Having enlisted as a trooper in the 1st Light Horse Regiment, Australian Imperial Force, on 9 April 1915, Shiers embarked for Egypt in June. In July 1916 he was transferred to No.67 (Australian) Squadron, Royal Flying Corps, which later became No.1 Squadron, Australian Flying Corps. He was promoted 1st class air mechanic in November 1917, possibly as a result of his experience before enlistment. Shiers won prominence as engineer on the first flight from Cairo to Calcutta in November-December 1918 and, a year later, on the first flight from England to Australia with (Sir) Ross and (Sir) Keith Smith and J. M. Bennett.

These flights extended both aircraft and crew further than had previously been achieved. They were fully documented by Sir Grenfell Price, and taped reminiscences, which demonstrate Shiers’ ability as a raconteur, are held in the National Library of Australia. He was promoted sergeant from 10 December 1919, the date of the Smiths’ arrival in Darwin, and on his discharge in 1920 he was granted the honorary rank of lieutenant, A.I.F. He was awarded the Air Force Medal and a Bar for his part in the two flights.
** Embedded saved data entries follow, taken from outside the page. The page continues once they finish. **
(* ===== verification/LocateProofs.v ===== *)
(** What locating a node promises: the disks of the overlays ([dedupeAnchors], the hops accounted
    for, the calibrated radius), and the page: its spinners, and the request its result answers. *)
From Stdlib Require Import SpecFloat.
From S2P Require Import Prelude JsString JsCollections JsNum Types Json Regex PathUtils ApiErrors Locate.

(** ** Disks *)

Lemma dedupe_from_spec seen anchors :
  NoDup (anchor_key <$> dedupe_anchors_from seen anchors)
  /\ (forall k, k ∈ anchor_key <$> dedupe_anchors_from seen anchors -> k ∉ seen)
  /\ sublist (dedupe_anchors_from seen anchors) anchors
  /\ (forall a, a ∈ anchors -> anchor_key a ∈ seen \/ anchor_key a ∈ anchor_key <$> dedupe_anchors_from seen anchors).
Proof.
  revert seen. induction anchors as [|x l IH]; intros seen; cbn [dedupe_anchors_from].
  - split; [constructor|]. split; [by intros k ?%elem_of_nil|]. split; [constructor|by intros a ?%elem_of_nil].
  - case_bool_decide as Hx.
    + destruct (IH seen) as (Hnd & Hns & Hsub & Hall). split; [done|]. split; [done|]. split; [by constructor|].
      intros a [->|Ha]%elem_of_cons; [by left|by apply Hall].
    + destruct (IH ({[anchor_key x]} ∪ seen)) as (Hnd & Hns & Hsub & Hall). rewrite fmap_cons. split.
      { constructor; [|done]. intros Hin. apply Hns in Hin. set_solver. }
      split; [intros k [->|Hk]%elem_of_cons; [done|apply Hns in Hk; set_solver]|].
      split; [by constructor|]. intros a [->|Ha]%elem_of_cons; [right; by left|].
      destruct (Hall a Ha) as [Hs|Hi]; [|right; by right]. apply elem_of_union in Hs as [->%elem_of_singleton|]; [right; by left|by left].
Qed.

(** The disks of a list, each place and kind once; no place is lost. *)
Lemma dedupe_spec anchors :
  NoDup (anchor_key <$> dedupeAnchors anchors) /\ sublist (dedupeAnchors anchors) anchors
  /\ forall a, a ∈ anchors -> anchor_key a ∈ anchor_key <$> dedupeAnchors anchors.
Proof.
  destruct (dedupe_from_spec ∅ anchors) as (Hnd & _ & Hsub & Hall). split; [done|]. split; [done|].
  intros a Ha. destruct (Hall a Ha) as [?%elem_of_empty|?]; done.
Qed.

(** A response drawn by an overlay: disks of distinct places, a reason to be empty exactly when
    there are none, and a badge that tells whose disks they are. *)
Record drawn (r : LocateResponse) : Prop := {
  dw_distinct : NoDup (anchor_key <$> r.(lr_anchors));
  dw_empty : is_Some r.(lr_empty_reason) <-> r.(lr_anchors) = [];
  dw_local : r.(lr_source) = Some SrcLocal <-> r.(lr_anchors) <> [] /\ Forall (fun a => a.(an_corescope) = false) r.(lr_anchors);
  dw_mixed : r.(lr_source) = Some SrcMixte <->
    Exists (fun a => a.(an_corescope) = false) r.(lr_anchors) /\ Exists (fun a => a.(an_corescope) = true) r.(lr_anchors);
}.

Lemma forallb_spec {A} (f : A -> bool) l : forallb f l = true <-> Forall (fun x => f x = true) l.
Proof. induction l as [|x l IH]; cbn; [done|]. by rewrite Forall_cons, andb_true_iff, IH. Qed.

Lemma forallb_false {A} (f : A -> bool) l : forallb f l = false <-> Exists (fun x => f x = false) l.
Proof.
  induction l as [|x l IH]; cbn; [by rewrite Exists_nil|]. rewrite Exists_cons, andb_false_iff, IH. done.
Qed.

Lemma drawn_parts r anchors before :
  NoDup (anchor_key <$> anchors) -> r.(lr_anchors) = anchors -> r.(lr_source) = sourceBadge anchors ->
  r.(lr_empty_reason) = empty_reason_of anchors before -> drawn r.
Proof.
  intros Hnd Ha Hs He. split; rewrite Ha.
  - done.
  - rewrite He. destruct anchors as [|x l]; cbn.
    + split; [done|]. intros _. by destruct (before ≟ Some DirectoryOff).
    + split; [by intros []|done].
  - rewrite Hs. unfold sourceBadge. destruct anchors as [|x l]; [split; [done|by intros []]|].
    destruct (forallb (fun anchor => negb (an_corescope anchor)) (x :: l)) eqn:E1.
    + apply forallb_spec in E1. split; [|done]. intros _. split; [done|].
      eapply Forall_impl; [exact E1|]. intros a. apply negb_true_iff.
    + apply forallb_false in E1. split; [by destruct (forallb _ _)|]. intros [_ Hall].
      apply Exists_exists in E1 as (a & Hin & Hn). rewrite Forall_forall in Hall. rewrite (Hall a Hin) in Hn. done.
  - rewrite Hs. unfold sourceBadge. destruct anchors as [|x l]; [split; [done|by intros [?%Exists_nil _]]|].
    destruct (forallb (fun anchor => negb (an_corescope anchor)) (x :: l)) eqn:E1.
    + apply forallb_spec in E1. split; [done|]. intros [_ He2]. apply Exists_exists in He2 as (a & Hin & Hn).
      rewrite Forall_forall in E1. specialize (E1 a Hin). by rewrite Hn in E1.
    + apply forallb_false in E1. destruct (forallb an_corescope (x :: l)) eqn:E2.
      * apply forallb_spec in E2. split; [done|]. intros [He1 _]. apply Exists_exists in He1 as (a & Hin & Hn).
        rewrite Forall_forall in E2. specialize (E2 a Hin). by rewrite Hn in E2.
      * apply forallb_false in E2. split; [|done]. intros _. split; [exact E2|].
        eapply Exists_impl; [exact E1|]. intros a. apply negb_false_iff.
Qed.

(** Both overlays draw. *)
Theorem merged_reach_drawn (result : LocateResponse) (reach : DirectoryReachResponse) :
  drawn (mergeReachOverlay result (Some reach)).
Proof. by eapply drawn_parts; [apply dedupe_spec|..]. Qed.

Theorem hop_overlay_drawn (result : LocateResponse) (hits : gmap jstr DirectoryHopHit) (requested : list jstr) :
  drawn (applyHopOverlay result hits requested).
Proof. by eapply drawn_parts; [apply dedupe_spec|..]. Qed.

(** ** Hops accounted for *)

(** What stands for an outcome in a response. *)
Definition accounted (r : LocateResponse) (o : HopOutcome) : Prop :=
  match o with
  | Kept a | Replaced a => anchor_key a ∈ anchor_key <$> r.(lr_anchors)
  | Unresolved h => h ∈ r.(lr_unresolved_hops)
  end.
His medals are held by the Art Gallery of South Australia.

Shiers married Helena Lydia Alford (d.1951) at Bellevue Hill, Sydney, on 17 February 1920, with Methodist forms. They had no children. Early in the 1920s he operated a garage at Bondi Junction and, following a visit to England in 1922 with the Smith brothers (when Sir Ross died in a plane crash), he worked for various aviation companies at Mascot.

In 1925 he began barnstorming with Dave Smith, a Sydney pilot who owned a Ryan monoplane, with whom, after obtaining his pilot’s license (No.408) on 20 November 1929, he planned to fly to England. They left Sydney on 30 March 1930 but after a forced landing in the Ord River area of Western Australia and a crash landing in Siam (Thailand) the flight was terminated.

On his return to Australia Shiers joined New England Airways, which later became Airlines of Australia for which he was chief engineer until 1939. For the next six years he was in charge of the textiles branch of the Light Aircraft Co. which manufactured parachutes for the defense forces. Shiers received a war pension for injuries received in World War I and from 1945 his health deteriorated; he lived quietly at Dover Heights, Sydney. At the dedication of the memorial of the first England-Australia flight at Adelaide airport in April 1958 Shiers, the only surviving crew member, was present; he is depicted in the sculpture of the four aviators by John Dowie.

From 1965 he lived in Adelaide where he died of heart disease on 2 June 1968; he was buried in Centennial Park cemetery. Friends and acquaintances remember Wally Shiers as a short nuggetty man of great character who had a strong will and abrupt manner. He was generous to a fault, had a disregard of material gain and placed a high value on comradeship.